Anything else moron? Care to call me a lunatic again?
EugeneW March 29, 2022 at 14:37 #675172
Reply to I like sushi

Just read: the expression of genes.
EugeneW March 29, 2022 at 14:39 #675174
Quoting I like sushi
The fact that there are genes that correspond to psychopathic behaviour is OLD news. Very old news.


Yeah... Elementary preons are involved in genes too. Blame it on preons...
T Clark March 29, 2022 at 14:48 #675179
Reply to ithinkthereforeidontgiveaf

I read somewhere that there are languages which use the same word for "weakness" and "strength." Can't remember the source or which languages.
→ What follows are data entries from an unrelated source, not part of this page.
Definition set_ns_config (c : NetworkConfig) : NetworkStack :=
  mkStack c (ns_ethernet s) (ns_ipv4 s) (ns_arp s) (ns_arp_held s) (ns_icmp s) (ns_udp s) (ns_pool s) (ns_stats s) (ns_transmit s) (ns_time s) (ns_sent s).
Definition set_ns_ethernet (e : EthernetProcessor) : NetworkStack :=
  mkStack (ns_config s) e (ns_ipv4 s) (ns_arp s) (ns_arp_held s) (ns_icmp s) (ns_udp s) (ns_pool s) (ns_stats s) (ns_transmit s) (ns_time s) (ns_sent s).
Definition set_ns_ipv4 (i : Ipv4Processor) : NetworkStack :=
  mkStack (ns_config s) (ns_ethernet s) i (ns_arp s) (ns_arp_held s) (ns_icmp s) (ns_udp s) (ns_pool s) (ns_stats s) (ns_transmit s) (ns_time s) (ns_sent s).
Definition set_ns_arp (a : ArpProcessor) : NetworkStack :=
  mkStack (ns_config s) (ns_ethernet s) (ns_ipv4 s) a (ns_arp_held s) (ns_icmp s) (ns_udp s) (ns_pool s) (ns_stats s) (ns_transmit s) (ns_time s) (ns_sent s).
Definition set_ns_held (b : bool) : NetworkStack :=
  mkStack (ns_config s) (ns_ethernet s) (ns_ipv4 s) (ns_arp s) b (ns_icmp s) (ns_udp s) (ns_pool s) (ns_stats s) (ns_transmit s) (ns_time s) (ns_sent s).
Definition set_ns_icmp (i : IcmpStats) : NetworkStack :=
  mkStack (ns_config s) (ns_ethernet s) (ns_ipv4 s) (ns_arp s) (ns_arp_held s) i (ns_udp s) (ns_pool s) (ns_stats s) (ns_transmit s) (ns_time s) (ns_sent s).
Definition set_ns_udp (u : udp_state) : NetworkStack :=
  mkStack (ns_config s) (ns_ethernet s) (ns_ipv4 s) (ns_arp s) (ns_arp_held s) (ns_icmp s) u (ns_pool s) (ns_stats s) (ns_transmit s) (ns_time s) (ns_sent s).
Definition set_ns_pool (p : PacketPool) : NetworkStack :=
  mkStack (ns_config s) (ns_ethernet s) (ns_ipv4 s) (ns_arp s) (ns_arp_held s) (ns_icmp s) (ns_udp s) p (ns_stats s) (ns_transmit s) (ns_time s) (ns_sent s).
Definition set_ns_stats (t : NetworkStats) : NetworkStack :=
  mkStack (ns_config s) (ns_ethernet s) (ns_ipv4 s) (ns_arp s) (ns_arp_held s) (ns_icmp s) (ns_udp s) (ns_pool s) t (ns_transmit s) (ns_time s) (ns_sent s).
Definition set_ns_transmit (f : list Z -> bool) : NetworkStack :=
  mkStack (ns_config s) (ns_ethernet s) (ns_ipv4 s) (ns_arp s) (ns_arp_held s) (ns_icmp s) (ns_udp s) (ns_pool s) (ns_stats s) (Some f) (ns_time s) (ns_sent s).
Definition set_ns_time (t : Z) : NetworkStack :=
  mkStack (ns_config s) (ns_ethernet s) (ns_ipv4 s) (ns_arp s) (ns_arp_held s) (ns_icmp s) (ns_udp s) (ns_pool s) (ns_stats s) (ns_transmit s) t (ns_sent s).
Definition set_ns_sent (l : list (list Z)) : NetworkStack :=
  mkStack (ns_config s) (ns_ethernet s) (ns_ipv4 s) (ns_arp s) (ns_arp_held s) (ns_icmp s) (ns_udp s) (ns_pool s) (ns_stats s) (ns_transmit s) (ns_time s) l.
It makes sense to me that our weaknesses are also our strengths.
I like sushi March 29, 2022 at 15:26 #675194
Reply to EugeneW Nonsense. There are genes related to psychopathy. This is a fact not a fiction.

You can do the research or keep spouting crap that will likely get you removed from this forum. Your choice.
I like sushi March 29, 2022 at 15:29 #675195
I guess I shouldn’t be surprised when the same person calls science ‘dogmatic’.
EugeneW March 29, 2022 at 15:30 #675196
Quoting I like sushi
You can do the research or keep spouting crap that will likely get you removed from this forum. Your choice.


Then where is the proof. The link you've shown clearly doesn't provide evidence isn't proof. It, very sneaky and thoughtfull, talks about expression. Just reoeating genes are involved doesn't actually involve them.
EugeneW March 29, 2022 at 15:31 #675197
Quoting I like sushi
I guess I shouldn’t be surprised when the same person calls science ‘dogmatic’.


What about the central dogma of molecular biology?
I like sushi March 29, 2022 at 15:32 #675198
Reply to EugeneW Ask god maybe? It’s clear you cannot read or simply don’t understand what you’re reading (which amount the same thing). I won’t be responding any more to anything you say - other than by reporting it to mods.
EugeneW March 29, 2022 at 15:36 #675201
Quoting I like sushi
Ask god maybe? It’s clear you cannot read or simply don’t understand what you’re reading (which amount the same thing). I won’t be responding any more to anything you say - other than by reporting it to mods


Ooooh... "Im gonna tell the mods..." You should actually read the links you give before you post. No genes are involved as the cause. For the third time, the expression is involved. That something different as the genes are involved. Its as simple as that. Bye bye!
EugeneW March 29, 2022 at 15:42 #675205
Quoting I like sushi
Ask god maybe?


Again you are suggesting theists are lunatics.
unenlightened March 29, 2022 at 16:32 #675224
Quoting I like sushi
My point was that people can suddenly be depression even though their life has been perfectly fine (including childhood).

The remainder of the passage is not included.